(Source data)
%%

(** What one node of an axis answers for a point [c]. *)
Lemma containing_at_iff h p own c v l :
  l ∈ containing_at ix h p own c v ↔
  ∃ x y, run_in F h l p x y ∧ v = run_level x y ∧ (x ≤ c < y)%N ∧ (own = true → x ≠ c).
Proof using Hix.
  unfold containing_at. destruct (N.eqb_spec v 0) as [->|Hv].
  - destruct own; cbn [negb].
    + split; [by intros ?%not_elem_of_nil|]. intros (x & y & Hr & Hl & Hc & Hne). exfalso. specialize (Hne eq_refl).
      symmetry in Hl. apply run_level_zero in Hl; [|by eapply run_in_lt]. lia.
    + rewrite elem_of_collect. split.
      * intros (c' & (y & Hr & Hl)%Hix & Hc). exists c', y. pose proof (run_in_lt _ _ _ _ _ _ Hr). split_and!; [done|done|lia|lia|done].
      * intros (x & y & Hr & Hl & Hc & _). pose proof Hl as Hl'. symmetry in Hl'. apply run_level_zero in Hl'; [|by eapply run_in_lt].
        exists x. split; [|lia]. apply Hix. by exists y.
  - destruct v as [|v0] eqn:Ev; [done|]. rewrite <- Ev in *. clear Hv. assert (Hv : (v = (v - 1) + 1)%N) by lia.
    destruct (N.testbit c (v - 1)) eqn:Hb; rewrite elem_of_collect.
    + split.
      * intros (y & (x & Hr & Hl & _)%Hix & Hc). pose proof (run_in_lt _ _ _ _ _ _ Hr) as Hlt. exists x, y.
        assert (Hm : (x ≤ c < y)%N) by (eapply (run_holds_set x y (v - 1)); [done|congruence|done|rewrite <- Hv; lia]).
        split_and!; [done|done|lia|lia|]. intros _.
        pose proof (run_set_before x y (v - 1) c Hlt ltac:(congruence) Hb Hm). lia.
      * intros (x & y & Hr & Hl & Hc & _). pose proof (run_in_lt _ _ _ _ _ _ Hr) as Hlt. exists y.
        split; [apply Hix; exists x; split_and!; [done|done|lia]|].
        apply (run_holds_set x y (v - 1)) in Hc; [|done|congruence|done]. rewrite <- Hv in Hc. lia.
    + assert (Hiff : ∀ x y, run_in F h l p x y → v = run_level x y →
        (x ≤ c < y)%N ↔ (N.shiftl (N.shiftr c v) v ≤ x ≤ c)%N).
      { intros x y Hr Hl. pose proof (run_in_lt _ _ _ _ _ _ Hr). rewrite (run_holds_clear x y (v - 1) c); [by rewrite <- Hv|done|congruence|done]. }
      split.
      * intros (x & (y & Hr & Hl)%Hix & Hc). exists x, y. split_and!; [done|done| | |];
          [apply (proj2 (Hiff x y Hr Hl))..|]; destruct own; lia.
      * intros (x & y & Hr & Hl & Hc & Hne). exists x. split; [apply Hix; by exists y|]. apply (Hiff x y Hr Hl) in Hc. destruct own; [|lia].
        specialize (Hne eq_refl). lia.
Qed.

Lemma take_split {A} (l : list A) d x : l !! d = Some x → ∃ rest, l = take d l ++ x :: rest ∧ length (take d l) = d.
Proof using.
  intros Hx. exists (drop (S d) l). split; [by rewrite (take_drop_middle l d x)|]. apply lookup_lt_Some in Hx. rewrite length_take. lia.
Qed.

Lemma containing_iff h q l :
  levels_small →
  l ∈ containing ix h q ↔
  ∃ p x y c rest, run_in F h l p x y ∧ comps q = p ++ c :: rest ∧ (x ≤ c < y)%N ∧ (rest = [] → x ≠ c).
Proof using Hix.
  intros Hsmall. unfold containing. rewrite list_elem_of_join. split.
  - intros (hits & Hl & Hin). apply elem_of_lookup_imap in Hin as (d & c & -> & Hd).
    unfold containing_depth in Hl. destruct (take_split (comps q) d c Hd) as (rest & Hc & Hlen).
    case_bool_decide as Hax; [|by apply not_elem_of_nil in Hl].
    apply list_elem_of_join in Hl as (hits & Hl & (v & -> & _)%list_elem_of_fmap).
    apply containing_at_iff in Hl as (x & y & Hr & _ & Hxy & Hne). exists (take d (comps q)), x, y, c, rest. split_and!; [done|done|lia|lia|].
    intros ->. apply Hne, Nat.eqb_eq. apply (f_equal length) in Hc. rewrite length_app, Hlen in Hc. cbn in Hc. lia.
  - intros (p & x & y & c & rest & Hr & Hc & Hxy & Hne).
    exists (containing_depth ix h (comps q) (length p) c). split.
    + unfold containing_depth. assert (Hp : take (length p) (comps q) = p) by (rewrite Hc; apply take_app_length). rewrite Hp.
      rewrite bool_decide_eq_true_2 by (apply Hix; by exists h, l, x, y). apply list_elem_of_join.
      eexists. split; [|apply list_elem_of_fmap; eexists; split; [reflexivity|]; apply elem_of_levels_of; [done|]; by exists h, l, x, y].
      apply containing_at_iff. exists x, y. split_and!; [done|done|lia|lia|]. intros Hown%Nat.eqb_eq. apply Hne.
      apply (f_equal length) in Hc. rewrite length_app in Hc. cbn in Hc. destruct rest; [done|cbn in *; lia].
    + apply elem_of_lookup_imap. exists (length p), c. split; [done|]. rewrite Hc. by apply list_lookup_middle.
Qed.

(** The containing half, as overlap: the runs below the query's start that hold it. *)
Lemma containing_spans h q l :
  levels_small →
  l ∈ containing ix h q ↔
  ∃ i s, MkFiled h l i s ∈ F ∧ is_Some (sibling_run s) ∧ start s <ₜ q ∧ contains s q = true.
Proof using Hix.
  intros Hsmall. rewrite (containing_iff h q l Hsmall). split.
  - intros (p & x & y & c & rest & (i & s & Hf & E) & Hc & Hxy & Hne). exists i, s. split_and!; [done|by rewrite E| |].
    + destruct (sibling_run_spec _ _ _ _ E) as (Hs & _). unfold Tlt, cmp. rewrite Hs, Hc, list_cmp_app. cbn.
      destruct (N.compare_spec x c); [|done|lia]. destruct rest; [by destruct Hne|done].
    + apply (run_contains _ _ _ _ _ E). by exists c, rest.
  - intros (i & s & Hf & [[p x y] E] & Hlt & Hc). apply (run_contains _ _ _ _ _ E) in Hc as (c & rest & Hc & Hxy).
    exists p, x, y, c, rest. split_and!; [by exists i, s|done|lia|lia|]. intros -> ->.
    destruct (sibling_run_spec _ _ _ _ E) as (Hs & _). unfold Tlt, cmp in Hlt. by rewrite Hs, Hc, list_cmp_refl in Hlt.
Qed.

Lemma residue_hits_iff h q l keys :
  StronglySorted olt keys → (∀ k, k ∈ keys → is_Some (residue ix !! k)) → (∀ k, k ∈ keys → ole h k.1.1) →
  l ∈ residue_hits ix h q keys ↔
  ∃ i s, (h, l, i) ∈ keys ∧ residue ix !! (h, l, i) = Some s ∧ overlaps q s = true.
Proof using.
  induction keys as [|[[h' l'] i'] keys IH]; intros Hs Hin Hge; cbn [residue_hits].
  { split; [by intros ?%not_elem_of_nil|]. by intros (? & ? & ?%not_elem_of_nil & _). }
  inversion Hs as [|? ? Hs' Hf]; subst. rewrite Forall_forall in Hf.
  specialize (IH Hs' (λ k Hk, Hin k (list_elem_of_further _ _ _ Hk)) (λ k Hk, Hge k (list_elem_of_further _ _ _ Hk))).
  case_bool_decide as Hh; cbn [negb].
  - subst h'. destruct (Hin (h, l', i') ltac:(by left)) as [s Es]. rewrite Es. destruct (overlaps q s) eqn:Eo.
    + rewrite elem_of_cons, IH. setoid_rewrite elem_of_cons. split.
      * intros [->|(i & s' & ? & ? & ?)]; [by exists i', s; eauto|by exists i, s'; eauto].
      * intros (i & s' & [[= -> ->]|Hk] & ? & ?); [by left|right; by exists i, s'].
    + rewrite IH. setoid_rewrite elem_of_cons. split.
      * intros (i & s' & ? & ? & ?); by exists i, s'; eauto.
      * intros (i & s' & [[= -> ->]|Hk] & ? & ?); [congruence|by exists i, s'].
  - split; [by intros ?%not_elem_of_nil|]. intros (i & s & Hk & _). exfalso.
    pose proof (Hge (h', l', i') ltac:(by left)) as Hle. cbn in Hle. apply elem_of_cons in Hk as [[= <- _ _]|Hk]; [done|].
    specialize (Hf _ Hk). rewrite !pair_olt in Hf. apply ole_lt_eq in Hle as [Hlt| ->]; [|done].
    destruct Hf as [[Hx|[-> _]]|[[= -> _] _]]; [|done|done]. apply (olt_irrefl h). by etransitivity.
Qed.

%%

### Task description
Give the number of lines containing "pose" in the entries, and no other text.

### Response for this exercise
7